Most developers discover Claude Code as a terminal-based Cursor alternative and use it that way: give it a task, review the output, iterate. That's a completely legitimate workflow.

The skills system becomes relevant when you start noticing that you're giving the same context repeatedly. "When you're doing X, always do Y first. Check for Z. Don't do W." If you're saying that more than a couple of times, it probably belongs in a skill.

The friction point is that writing a good skill takes 20-30 minutes, which is hard to justify in the moment. The payoff shows up over repeated sessions — which means developers who only use Claude Code occasionally don't hit the friction point and never develop the habit.

How I structure mine

I keep skill files simple: name, one-paragraph description (this matters for the description frontmatter — it's how the agent decides whether a skill is relevant), then the actual instructions in plain Markdown.

One pattern I've found useful: write the skill by capturing what I'd actually say if I were onboarding someone to this workflow. Not what I think they should know theoretically, but what I'd tell them in the first five minutes. That framing tends to produce skills that are actually useful rather than skills that look thorough but miss the practical edge cases.

What doesn't work well

Skills are not good for:

  • Context that changes frequently (use project documentation for that, not skills)
  • Highly technical domain knowledge (the agent already has this; a skill adds structure, not facts)
  • Tasks you only do once (the setup cost isn't worth it)

They're also not versioned by default, which creates drift over time.

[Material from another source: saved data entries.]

(** The tests of the handler in their order; recording the failure is one. *)
Definition error_branch (error_text : string) (target_name : string) (l : letta_state) : letta_state * error_action :=
  if (target_name =s FANOUT_TARGET_LETTA) && _is_letta_permanent_error error_text
  then (l, DisableLetta error_text true)
  else
    let '(l', tripped) := if target_name =s FANOUT_TARGET_LETTA
                          then _record_letta_transient_failure C error_text l else (l, false) in
    if tripped then
      (l', DisableLetta ("persistent Letta server errors (" +:+ str_of_Z (letta_transient_error_streak l')
                           +:+ " consecutive): " +:+ take 180 error_text) false)
    else if (target_name =s FANOUT_TARGET_MINDSDB) && _is_mindsdb_permanent_error error_text
    then (l', if MINDSDB_FAIL_OPEN_ON_PERMANENT_ERROR C then FailOpen else FailJob)
    else (l', RetryJob).

Definition _handle_fanout_job_error (j : job) (exc : exn) : ST state unit :=
  let error_text := error_text_of exc in
  st_modify (set_lastError error_text) ;;;
  s <- st_get ;;
  let '(l, action) := error_branch error_text (target j) (letta s) in
  st_modify (set_letta l) ;;;
  now <- read_env (clock E) ;;
  match action with
  | DisableLetta reason reset =>
      st_modify (fun s => set_letta (_set_letta_runtime_disabled reason (letta s)) s) ;;;
      in_outbox (q_fail_letta now reason) ;;;
      st_modify (fun s => if reset then set_letta (_reset_letta_transient_error_streak (letta s)) s else s)
  | FailOpen => in_outbox (q_success now (oid j)) ;;; st_modify count_processed
  | FailJob => in_outbox (q_failed now (oid j) error_text)
  | RetryJob => r <- read_env (jitter E) ;; in_outbox (q_retry now r j error_text) ;;; st_ret tt
  end.

(** [payload = job.get("payload") or {}]; what Python raises for a payload that
    is no object is represented by one exception. *)
Definition payload_of (j : job) : result dict :=
  match jor (payload j) (JObj []) with
  | JObj d => Ok d
  | _ => Raise (OtherError "TypeError" "payload is not an object")
  end.

(** [payload[key]] *)
Definition getitem (d : dict) (k : string) : result json :=
  match dlookup k d with Some v => Ok v | None => Raise (KeyError k) end.

Definition qdrant_row (j : job) : result json :=
  let! d := payload_of j in
  let! p := getitem d "project" in
  let! f := getitem d "file" in
  Ok (JObj [("project", p); ("file", f); ("content", jor (dget d "summary") (JStr ""));
            ("topic_path", dget d "topic_path"); ("topic_tags", jor (dget d "topic_tags") (JList []));
            ("collection_name", dget d "qdrant_collection")]).

Definition mindsdb_row (now : Z) (j : job) : result json :=
  let! d := payload_of j in
  let! p := getitem d "project" in
  let! f := getitem d "file" in
  Ok (JObj [("project", p); ("file", f); ("summary", jor (dget d "summary") (JStr ""));
            ("created_at", JStr (_utc_now now))]).

Definition mongo_row (j : job) : result json :=
  let! d := payload_of j in
  if is_obj (dget d "raw_event") then Ok (dget d "raw_event")
  else Raise (OrchestratorError "raw_event payload missing for mongo fanout").

Definition langfuse_row (j : job) : result json :=
  let! d := payload_of j in
  Ok (JObj [("project", jor (dget d "project") (JStr "")); ("summary", jor (dget d "summary") (JStr ""));
            ("payload", if is_obj (dget d "payload") then dget d "payload" else JObj [])]).

(** [ok, error = await persist_raw_events_to_mongo(...); if not ok: raise ...] *)
Definition push_raw_events (jobs : list job) (rows : list json) : ST state unit :=
  st_try (push FANOUT_TARGET_MONGO_RAW jobs rows)
    (fun e => st_raise (OrchestratorError (str_or (exn_str e) "mongo raw batch write failed"))).

(** One chunk: deliver it as a whole, then mark every job of it; any exception
    is an error of every job of the chunk. *)
Definition deliver_batch (target_name : string) (row : job -> ST state json)
    (send : list job -> list json -> ST state unit) (batch : list job) : ST state unit :=
  st_try
    (_apply_fanout_backpressure target_name ;;;
     rows <- st_map row batch ;;
     send batch rows ;;;
     st_for batch (fun j => _mark_fanout_job_success j target_name))
    (fun exc => st_for batch (fun j => _handle_fanout_job_error j exc)).

Definition deliver_qdrant (jobs : list job) : ST state unit :=
  st_for (_chunk_rows jobs (FANOUT_QDRANT_BULK_SIZE C))
    (deliver_batch FANOUT_TARGET_QDRANT (fun j => st_lift (qdrant_row j)) (push FANOUT_TARGET_QDRANT)).

Definition deliver_mindsdb (jobs : list job) : ST state unit :=
  st_for (_chunk_rows jobs (FANOUT_MINDSDB_BULK_SIZE C))
    (deliver_batch FANOUT_TARGET_MINDSDB (fun j => now <- read_env (clock E) ;; st_lift (mindsdb_row now j))
       push_mindsdb_jobs).

Definition deliver_mongo (jobs : list job) : ST state unit :=
  st_for (_chunk_rows jobs (FANOUT_MONGO_BULK_SIZE C))
    (deliver_batch FANOUT_TARGET_MONGO_RAW (fun j => st_lift (mongo_row j)) push_raw_events).

Definition deliver_langfuse (jobs : list job) : ST state unit :=
  st_for (_chunk_rows jobs (FANOUT_LANGFUSE_BULK_SIZE C))
    (deliver_batch FANOUT_TARGET_LANGFUSE (fun j => st_lift (langfuse_row j)) push_langfuse_jobs).

(** [_sync_letta], its exception returned as a value by [gather]. *)
Definition _sync_letta (j : job) : ST state (option exn) :=
  st_try
    (d <- st_lift (payload_of j) ;;
     if negb (jtruthy (dget d "letta_session"))
     then st_raise (OrchestratorError "letta_session missing in fanout payload")
     else push FANOUT_TARGET_LETTA [j]
            [dget d "letta_session"; jor (dget d "summary") (JStr ""); jor (dget d "letta_context") (JObj [])] ;;;
          st_ret None)
    (fun e => st_ret (Some e)).

Definition letta_batch (batch : list job) : ST state unit := fun s =>
  if negb (_letta_target_enabled C (letta s)) then
    let reason := str_or (letta_runtime_disabled_reason (letta s)) "letta fanout disabled" in
    (now <- read_env (clock E) ;; in_outbox (q_fail_letta now reason) ;;; st_ret tt) s
  else
    st_try
      (_apply_fanout_backpressure FANOUT_TARGET_LETTA ;;;
       results <- st_map _sync_letta batch ;;
       st_for (zip batch results) (fun '(j, result) =>
         match result with
         | Some exc => _handle_fanout_job_error j exc
         | None => _mark_fanout_job_success j FANOUT_TARGET_LETTA
         end))
      (fun exc => st_for batch (fun j => _handle_fanout_job_error j exc)) s.

Definition deliver_letta (jobs : list job) : ST state unit :=
  st_for (_chunk_rows jobs (FANOUT_LETTA_BULK_SIZE C)) letta_batch.

Definition deliver_unknown (groups : list (string * list job)) : ST state unit :=
  st_for groups (fun '(target_name, jobs) =>
    st_for jobs (fun j => _handle_fanout_job_error j (OrchestratorError ("unknown outbox target: " +:+ target_name)))).

(** The targets one after the other. *)
Definition deliver_jobs (jobs : list job) : ST state unit :=
  let '(qdrant_jobs, g) := pop FANOUT_TARGET_QDRANT (jobs_by_target jobs) in
  deliver_qdrant qdrant_jobs ;;;
  let '(mindsdb_jobs, g) := pop FANOUT_TARGET_MINDSDB g in
  deliver_mindsdb mindsdb_jobs ;;;
  let '(mongo_jobs, g) := pop FANOUT_TARGET_MONGO_RAW g in
  deliver_mongo mongo_jobs ;;;
  let '(langfuse_jobs, g) := pop FANOUT_TARGET_LANGFUSE g in
  deliver_langfuse langfuse_jobs ;;;
  let '(letta_jobs, g) := pop FANOUT_TARGET_LETTA g in
  deliver_letta letta_jobs ;;;
  deliver_unknown g.

(** The body of the [try]. *)
Definition process_batch (tgt exclude : option string) : ST state unit :=
  now <- read_env (clock E) ;;
  jobs <- in_outbox (q_claim now (FANOUT_BATCH_SIZE C) tgt exclude) ;;
  at_ <- read_env (clock E) ;;
  st_modify (fun s =>
    set_health (mkHealth (lastError (outbox_health s)) (Z.of_nat (length jobs))
      (match jobs with [] => lastProcessedAt (outbox_health s) | _ => Some (_utc_now at_) end)) s) ;;;
  match jobs with
  | [] => st_ret tt
  | _ => deliver_jobs jobs
  end.

(** [except Exception]: note the error, maybe promote the outbox. *)
Definition worker_error (exc : exn) : ST state unit :=
  let error_text := error_text_of exc in
  st_modify (set_lastError error_text) ;;;
  in_outbox (q_promote error_text) ;;; st_ret tt.

(** [memory_write_queue.get()]: a waiting signal, or the poll interval ends. *)
Definition take_signal (s : state) : state * bool :=
  match memory_write_queue (queue s) with
  | [] => (s, false)
  | _ :: rest => (set_queue (mkSignals rest (unfinished_tasks (queue s)) (memory_write_queue_processed (queue s))
                               (memory_write_queue_dropped (queue s))) s, true)
  end.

I do a quarterly review — checking each skill against the workflows I actually ran in the last three months and updating anything that's become stale.

The workflow skills I'd build first

If you're starting from scratch: debugging flow first (what steps to go through before escalating, what information to gather, what to check first), then code review conventions (project-specific patterns, what to flag, what to ignore), then any publishing or deployment SOP you repeat.

The skills that pay off fastest are the ones where you'd otherwise spend five minutes in the first message explaining how you want things done. Every time you save that five minutes is compounding — and the agent follows the skill more consistently than it would follow a re-typed explanation, which tends to be less precise than what you wrote when you had time to think it through.


I wrote a longer breakdown of how I use the skills system day-to-day, including the specific skill files I've built and how they interact with Claude Code's MCP setup, but that's a longer post for another day. The short version: if you're a regular Claude Code user and haven't looked at the skills system, it's worth 30 minutes of your time.